--- Stored data entries ---

=== Section Start ===

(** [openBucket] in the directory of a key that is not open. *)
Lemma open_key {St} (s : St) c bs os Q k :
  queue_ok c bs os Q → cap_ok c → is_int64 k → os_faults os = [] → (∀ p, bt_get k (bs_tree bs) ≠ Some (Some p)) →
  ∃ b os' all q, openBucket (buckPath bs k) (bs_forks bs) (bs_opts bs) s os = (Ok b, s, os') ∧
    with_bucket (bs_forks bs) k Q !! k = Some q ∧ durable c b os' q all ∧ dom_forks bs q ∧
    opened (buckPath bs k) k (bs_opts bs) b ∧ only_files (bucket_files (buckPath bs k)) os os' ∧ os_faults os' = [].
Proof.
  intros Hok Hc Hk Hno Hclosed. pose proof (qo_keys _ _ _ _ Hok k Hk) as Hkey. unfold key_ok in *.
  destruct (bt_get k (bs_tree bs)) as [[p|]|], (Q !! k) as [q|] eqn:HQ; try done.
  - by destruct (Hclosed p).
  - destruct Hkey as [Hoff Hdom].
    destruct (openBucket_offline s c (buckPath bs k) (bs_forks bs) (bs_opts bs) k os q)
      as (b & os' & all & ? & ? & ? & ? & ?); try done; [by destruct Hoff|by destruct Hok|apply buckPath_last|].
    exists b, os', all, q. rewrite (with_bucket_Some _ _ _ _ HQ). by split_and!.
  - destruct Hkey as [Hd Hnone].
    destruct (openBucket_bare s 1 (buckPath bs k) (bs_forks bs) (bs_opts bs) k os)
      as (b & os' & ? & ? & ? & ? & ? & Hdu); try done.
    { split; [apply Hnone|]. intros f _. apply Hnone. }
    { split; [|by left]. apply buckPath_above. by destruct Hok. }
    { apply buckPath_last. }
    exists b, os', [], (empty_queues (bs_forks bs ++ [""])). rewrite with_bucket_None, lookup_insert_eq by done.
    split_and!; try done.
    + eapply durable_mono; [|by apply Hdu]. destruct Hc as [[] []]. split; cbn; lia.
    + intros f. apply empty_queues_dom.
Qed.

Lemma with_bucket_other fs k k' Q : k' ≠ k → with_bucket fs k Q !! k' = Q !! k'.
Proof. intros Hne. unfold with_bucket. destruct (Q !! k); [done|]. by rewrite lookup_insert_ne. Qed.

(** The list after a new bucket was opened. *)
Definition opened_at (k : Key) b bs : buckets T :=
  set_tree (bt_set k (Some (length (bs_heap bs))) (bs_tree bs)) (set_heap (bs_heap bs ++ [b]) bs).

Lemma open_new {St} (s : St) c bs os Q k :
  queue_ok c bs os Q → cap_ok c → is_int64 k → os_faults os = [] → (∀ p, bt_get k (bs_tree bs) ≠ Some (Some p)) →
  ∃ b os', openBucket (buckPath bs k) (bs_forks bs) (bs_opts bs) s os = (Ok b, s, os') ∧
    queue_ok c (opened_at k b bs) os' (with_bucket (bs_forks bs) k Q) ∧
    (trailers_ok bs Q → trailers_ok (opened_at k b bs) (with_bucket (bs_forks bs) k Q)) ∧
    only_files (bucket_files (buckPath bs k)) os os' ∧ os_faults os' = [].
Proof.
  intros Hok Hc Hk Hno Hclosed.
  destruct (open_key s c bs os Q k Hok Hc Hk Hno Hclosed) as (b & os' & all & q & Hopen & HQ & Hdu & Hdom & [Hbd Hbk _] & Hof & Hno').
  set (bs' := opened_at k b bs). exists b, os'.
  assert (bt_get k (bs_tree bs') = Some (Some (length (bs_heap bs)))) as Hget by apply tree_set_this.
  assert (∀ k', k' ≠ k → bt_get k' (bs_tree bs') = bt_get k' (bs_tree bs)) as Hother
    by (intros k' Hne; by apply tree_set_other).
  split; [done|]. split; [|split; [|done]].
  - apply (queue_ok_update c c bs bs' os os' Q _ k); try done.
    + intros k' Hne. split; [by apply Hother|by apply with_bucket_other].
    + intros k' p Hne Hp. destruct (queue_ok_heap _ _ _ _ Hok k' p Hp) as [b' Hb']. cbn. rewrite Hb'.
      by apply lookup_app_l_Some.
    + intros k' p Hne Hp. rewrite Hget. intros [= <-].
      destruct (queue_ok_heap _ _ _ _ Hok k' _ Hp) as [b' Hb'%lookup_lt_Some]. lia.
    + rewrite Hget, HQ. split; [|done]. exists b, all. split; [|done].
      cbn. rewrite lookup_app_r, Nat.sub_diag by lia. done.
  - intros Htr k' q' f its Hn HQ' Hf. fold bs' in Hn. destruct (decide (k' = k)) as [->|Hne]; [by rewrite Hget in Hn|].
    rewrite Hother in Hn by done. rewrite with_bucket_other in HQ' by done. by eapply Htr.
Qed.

=== Section End ===

Each record above needs to be given again exactly as written.

(** [openBucket] in the directory of a key that is not open. *)
Lemma open_key {St} (s : St) c bs os Q k :
  queue_ok c bs os Q → cap_ok c → is_int64 k → os_faults os = [] → (∀ p, bt_get k (bs_tree bs) ≠ Some (Some p)) →
  ∃ b os' all q, openBucket (buckPath bs k) (bs_forks bs) (bs_opts bs) s os = (Ok b, s, os') ∧
    with_bucket (bs_forks bs) k Q !! k = Some q ∧ durable c b os' q all ∧ dom_forks bs q ∧
    opened (buckPath bs k) k (bs_opts bs) b ∧ only_files (bucket_files (buckPath bs k)) os os' ∧ os_faults os' = [].
Proof.
  intros Hok Hc Hk Hno Hclosed. pose proof (qo_keys _ _ _ _ Hok k Hk) as Hkey. unfold key_ok in *.
  destruct (bt_get k (bs_tree bs)) as [[p|]|], (Q !! k) as [q|] eqn:HQ; try done.
  - by destruct (Hclosed p).
  - destruct Hkey as [Hoff Hdom].
    destruct (openBucket_offline s c (buckPath bs k) (bs_forks bs) (bs_opts bs) k os q)
      as (b & os' & all & ? & ? & ? & ? & ?); try done; [by destruct Hoff|by destruct Hok|apply buckPath_last|].
    exists b, os', all, q. rewrite (with_bucket_Some _ _ _ _ HQ). by split_and!.
  - destruct Hkey as [Hd Hnone].
    destruct (openBucket_bare s 1 (buckPath bs k) (bs_forks bs) (bs_opts bs) k os)
      as (b & os' & ? & ? & ? & ? & ? & Hdu); try done.
    { split; [apply Hnone|]. intros f _. apply Hnone. }
    { split; [|by left]. apply buckPath_above. by destruct Hok. }
    { apply buckPath_last. }
    exists b, os', [], (empty_queues (bs_forks bs ++ [""])). rewrite with_bucket_None, lookup_insert_eq by done.
    split_and!; try done.
    + eapply durable_mono; [|by apply Hdu]. destruct Hc as [[] []]. split; cbn; lia.
    + intros f. apply empty_queues_dom.
Qed.

Lemma with_bucket_other fs k k' Q : k' ≠ k → with_bucket fs k Q !! k' = Q !! k'.
Proof. intros Hne. unfold with_bucket. destruct (Q !! k); [done|]. by rewrite lookup_insert_ne. Qed.

(** The list after a new bucket was opened. *)
Definition opened_at (k : Key) b bs : buckets T :=
  set_tree (bt_set k (Some (length (bs_heap bs))) (bs_tree bs)) (set_heap (bs_heap bs ++ [b]) bs).

Lemma open_new {St} (s : St) c bs os Q k :
  queue_ok c bs os Q → cap_ok c → is_int64 k → os_faults os = [] → (∀ p, bt_get k (bs_tree bs) ≠ Some (Some p)) →
  ∃ b os', openBucket (buckPath bs k) (bs_forks bs) (bs_opts bs) s os = (Ok b, s, os') ∧
    queue_ok c (opened_at k b bs) os' (with_bucket (bs_forks bs) k Q) ∧
    (trailers_ok bs Q → trailers_ok (opened_at k b bs) (with_bucket (bs_forks bs) k Q)) ∧
    only_files (bucket_files (buckPath bs k)) os os' ∧ os_faults os' = [].
Proof.
  intros Hok Hc Hk Hno Hclosed.
  destruct (open_key s c bs os Q k Hok Hc Hk Hno Hclosed) as (b & os' & all & q & Hopen & HQ & Hdu & Hdom & [Hbd Hbk _] & Hof & Hno').
  set (bs' := opened_at k b bs). exists b, os'.
  assert (bt_get k (bs_tree bs') = Some (Some (length (bs_heap bs)))) as Hget by apply tree_set_this.
  assert (∀ k', k' ≠ k → bt_get k' (bs_tree bs') = bt_get k' (bs_tree bs)) as Hother
    by (intros k' Hne; by apply tree_set_other).
  split; [done|]. split; [|split; [|done]].
  - apply (queue_ok_update c c bs bs' os os' Q _ k); try done.
    + intros k' Hne. split; [by apply Hother|by apply with_bucket_other].
    + intros k' p Hne Hp. destruct (queue_ok_heap _ _ _ _ Hok k' p Hp) as [b' Hb']. cbn. rewrite Hb'.
      by apply lookup_app_l_Some.
    + intros k' p Hne Hp. rewrite Hget. intros [= <-].
      destruct (queue_ok_heap _ _ _ _ Hok k' _ Hp) as [b' Hb'%lookup_lt_Some]. lia.
    + rewrite Hget, HQ. split; [|done]. exists b, all. split; [|done].
      cbn. rewrite lookup_app_r, Nat.sub_diag by lia. done.
  - intros Htr k' q' f its Hn HQ' Hf. fold bs' in Hn. destruct (decide (k' = k)) as [->|Hne]; [by rewrite Hget in Hn|].
    rewrite Hother in Hn by done. rewrite with_bucket_other in HQ' by done. by eapply Htr.
Qed.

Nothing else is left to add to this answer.